(** The view function.  [get_json] is what [request.get_json()] does for
    the request at hand and [thread_start] what [thread.start()] does;
    either may raise.  The answer is the key [success] of the JSON
    reply.  The flag is set before the request is read and before the
    thread is started, and no handler resets it. *)
Definition start_triage (get_json : outcome json_body)
    (thread_start : outcome unit) : M bool :=
  fun st =>
    if is_running (status st) then (Returned false, st)
    else
      (modify reset_status ;;
       data ← call get_json;
       patient_file ← call (patient_file_of data);
       call thread_start ;;
       modify (record_thread patient_file) ;;
       mret true) st.

End Run.

End App.

(** ** Report files ([triage_orchestrator.py] and [email_service.py]) *)

Module Reports.

(** [c.isalnum()] on an ASCII character. *)
Definition is_alnum (c : ascii) : bool :=
  let n := nat_of_ascii c in
  (PyStr.is_upper c || PyStr.is_lower c
   || (Nat.leb 48 n && Nat.leb n 57))%bool.

(** [c.isalnum() or c in (' ', '_')] *)
Definition kept (c : ascii) : bool :=
  (is_alnum c || Ascii.eqb c " " || Ascii.eqb c "_")%bool.

(** ["".join(c for c in s if keep(c))] *)
Fixpoint join_if (keep : ascii -> bool) (s : string) : string :=
  match s with
  | EmptyString => EmptyString
  | String c t => if keep c then String c (join_if keep t) else join_if keep t
  end.

(** [s.rstrip()]: drop the white space at the end. *)
Fixpoint rstrip (s : string) : string :=
  match s with
  | EmptyString => EmptyString
  | String c t =>
      match rstrip t with
      | EmptyString => if PyStr.is_space c then EmptyString
                       else String c EmptyString
      | t' => String c t'
      end
  end.

(** The file-name form of a name, written out alike in [_generate_all_pdfs]
    (lines 319-322 and 333-336), [send_patient_emails] (lines 243-246) and
    [send_doctor_emails] (lines 347-354). *)
Definition safe_name (name : string) : string :=
  PyStr.replace_char " " "_" (rstrip (join_if kept name)).

(** The paths [_generate_all_pdfs] writes to (lines 318-345). *)
Definition written_patient_pdf (output_dir : string) (p : Patient.t)
  : string :=
  let patient_name := default "Patient" (Patient.name p) in
  (output_dir ++ "/patients/" ++ safe_name patient_name ++ ".pdf")%string.

Definition written_doctor_pdf (output_dir : string) (p : Patient.t)
    (d : doctor) : string :=
  let patient_name := default "Patient" (Patient.name p) in
  let doctor_name := default "NoDoctor" (name d) in
  (output_dir ++ "/doctors/" ++ safe_name doctor_name ++ "/"
   ++ safe_name doctor_name ++ "_" ++ safe_name patient_name ++ ".pdf")%string.

(** The paths the e-mail service reads from ([send_patient_emails], lines
    237-248; [send_doctor_emails], lines 327 and 344-359). *)
Definition mailed_patient_pdf (pdf_dir : string) (p : Patient.t) : string :=
  let patient_name := default "Patient" (Patient.name p) in
  (pdf_dir ++ "/patients/" ++ safe_name patient_name ++ ".pdf")%string.

Definition mailed_doctor_pdf (pdf_dir : string) (p : Patient.t) (d : doctor)
  : string :=
  let doctor_name := default "Doctor" (name d) in
  let patient_name := default "Patient" (Patient.name p) in
  (pdf_dir ++ "/doctors/" ++ safe_name doctor_name ++ "/"
   ++ safe_name doctor_name ++ "_" ++ safe_name patient_name ++ ".pdf")%string.

(** *** [_generate_all_pdfs] (lines 311-357) *)

Section Pdfs.

(** The three generators of [self.pdf_generator] tell whether they wrote
    their file; [output_dir] is [config.PDF_REPORTS_DIR]; [h] holds the
    doctor objects the records refer to. *)
Variable generate_patient_pdf : triage_result -> string -> bool.
Variable generate_doctor_pdf : triage_result -> string -> bool.
Variable generate_consolidated_report :
  list triage_result -> string -> bool.
Variable output_dir : string.
Variable h : store.

(** The matched doctor of a record when it is a non-empty dict. *)
Definition doctor_of (r : triage_result) : option doctor :=
  match matched_doctor r with
  | Some b =>
      match h !! b with
      | Some d => if doctor_truthy d then Some d else None
      | None => None
      end
  | None => None
  end.

(** What one turn of the loop adds to [pdf_count]. *)
Definition pdfs_for (r : triage_result) : Z :=
  let patient_count :=
    if generate_patient_pdf r (written_patient_pdf output_dir (patient r))
    then 1 else 0 in
  match doctor_of r with
  | Some d =>
      if generate_doctor_pdf r (written_doctor_pdf output_dir (patient r) d)
      then patient_count + 1 else patient_count
  | None => patient_count
  end.

Definition generate_all_pdfs (results : list triage_result) : Z :=
  let pdf_count := fold_left (fun count r => count + pdfs_for r) results 0 in
  if generate_consolidated_report results
       (output_dir ++ "/doctor_consolidated_report.pdf")%string
  then pdf_count + 1 else pdf_count.

End Pdfs.

End Reports.

(** ** The length of an appointment ([calendar_service.py], lines 106-113
    and 137-138) *)

Module Calendar.

(** [c.isdigit()] on an ASCII character, and the digit's value. *)
Definition is_digit (c : ascii) : bool :=
  let n := nat_of_ascii c in (Nat.leb 48 n && Nat.leb n 57)%bool.

Definition digit_value (c : ascii) : Z := Z.of_nat (nat_of_ascii c - 48).

(** [int(s)] for a string of ASCII digits; [None] is the [ValueError] on
    the empty string.  (The [ValueError] of recent Python versions on more
    than 4300 digits is left out: statements are made for shorter
    texts.) *)
Fixpoint int_from (acc : Z) (s : string) : Z :=
  match s with
  | EmptyString => acc
  | String c t => int_from (10 * acc + digit_value c) t
  end.

Definition int_of_digits (s : string) : option Z :=
  match s with
  | EmptyString => None
  | _ => Some (int_from 0 s)
  end.

(** [int(''.join(filter(str.isdigit, duration_str)))], or 30 when that
    raises. *)
Definition duration_minutes (duration_str : string) : Z :=
  match int_of_digits (Reports.join_if is_digit duration_str) with
  | Some n => n
  | None => 30
  end.

(** The keys [event_duration_hour] and [event_duration_minutes] of the
    event, from the evaluation's [estimated_consultation_duration]. *)
Definition event_duration (estimated_consultation_duration : option string)
  : Z * Z :=
  let duration_str := default "30 minutes" estimated_consultation_duration in
  let minutes := duration_minutes duration_str in
  (minutes / 60, minutes mod 60).

End Calendar.

(** ** Sample data *)

Module Samples.

(** A cardiologist whose only slot is 09:00. *)
Definition dr_rao : doctor :=
  {| name := Some "Dr. Rao"; slots := Some ["09:00"];
     languages_spoken := Some ["Hindi"; "Marathi"];
     patient_rating := Some (9 # 2); experience_years := Some 10;
     sub_specialization := None; awards := None;
     match_score := None; match_details := None; match_quality := None |}.

(** A catalog of one department with that one doctor, at location 0. *)
Definition cardiology_only : database :=
  [("Cardiology", {| dept_doctors := Some [0%nat] |})].

End Samples.

Module PipelineSamples.

Definition alice : Patient.t :=
  {| Patient.name := Some "Alice"; Patient.age := Some 54;
     Patient.symptoms := Some "chest tightness when climbing stairs";
     Patient.preferred_slot := Some "09:00";
     Patient.preferred_language := Some "English";
     Patient.pre_existing_conditions := Some ["hypertension"] |}.

Definition bob : Patient.t :=
  {| Patient.name := Some "Bob"; Patient.age := Some 31;
     Patient.symptoms := Some "itchy rash";
     Patient.preferred_slot := None;
     Patient.preferred_language := None;
     Patient.pre_existing_conditions := None |}.

(** A mapping result and an evaluation result that name different
    conditions. *)
Definition mapping_result : analysis :=
  {| primary_specialty := Some "Cardiology";
     potential_conditions := Some ["Angina"; "Arrhythmia"];
     urgency_score := None; final_specialty := None; error := None |}.

Definition urgency_result : analysis :=
  {| primary_specialty := None; potential_conditions := None;
     urgency_score := Some 75; final_specialty := None; error := None |}.

Definition evaluation_result : analysis :=
  {| primary_specialty := None;
     potential_conditions := Some ["Heart failure"];
     urgency_score := None; final_specialty := Some "Cardiology";
     error := None |}.

(** Stages that answer with these results, and an urgency stage whose
    service is down. *)
Definition mapping_ok (_ : Patient.t) : outcome analysis :=
  Returned mapping_result.

Definition urgency_ok (_ : Patient.t) (_ : analysis) : outcome analysis :=
  Returned urgency_result.

Definition urgency_down (_ : Patient.t) (_ : analysis) : outcome analysis :=
  Raised "Connection error.".

Definition evaluation_ok (_ : Patient.t) (_ _ : analysis)
  : outcome analysis :=
  Returned evaluation_result.

Definition load_two (_ : string) : outcome (list Patient.t) :=
  Returned [alice; bob].

Definition report_ok (_ : list triage_result) : outcome unit := Returned tt.

Definition sheet_ok (_ : list triage_result) : outcome (option string) :=
  Returned None.

(** The application before any run, with the sample catalog loaded. *)
Definition idle : App.state :=
  {| App.status := {| App.is_running := false; App.current_patient := 0;
                      App.total_patients := 0; App.current_step := "idle";
                      App.results := [] |};
     App.update_queue := [];
     App.instance_results := [];
     App.threads := [];
     App.heap := [Samples.dr_rao] |}.

End PipelineSamples.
::::
All lines of the listing holding the string "whose" must be returned, copied as they stand.

(** A cardiologist whose only slot is 09:00. *)
(** Stages that answer with these results, and an urgency stage whose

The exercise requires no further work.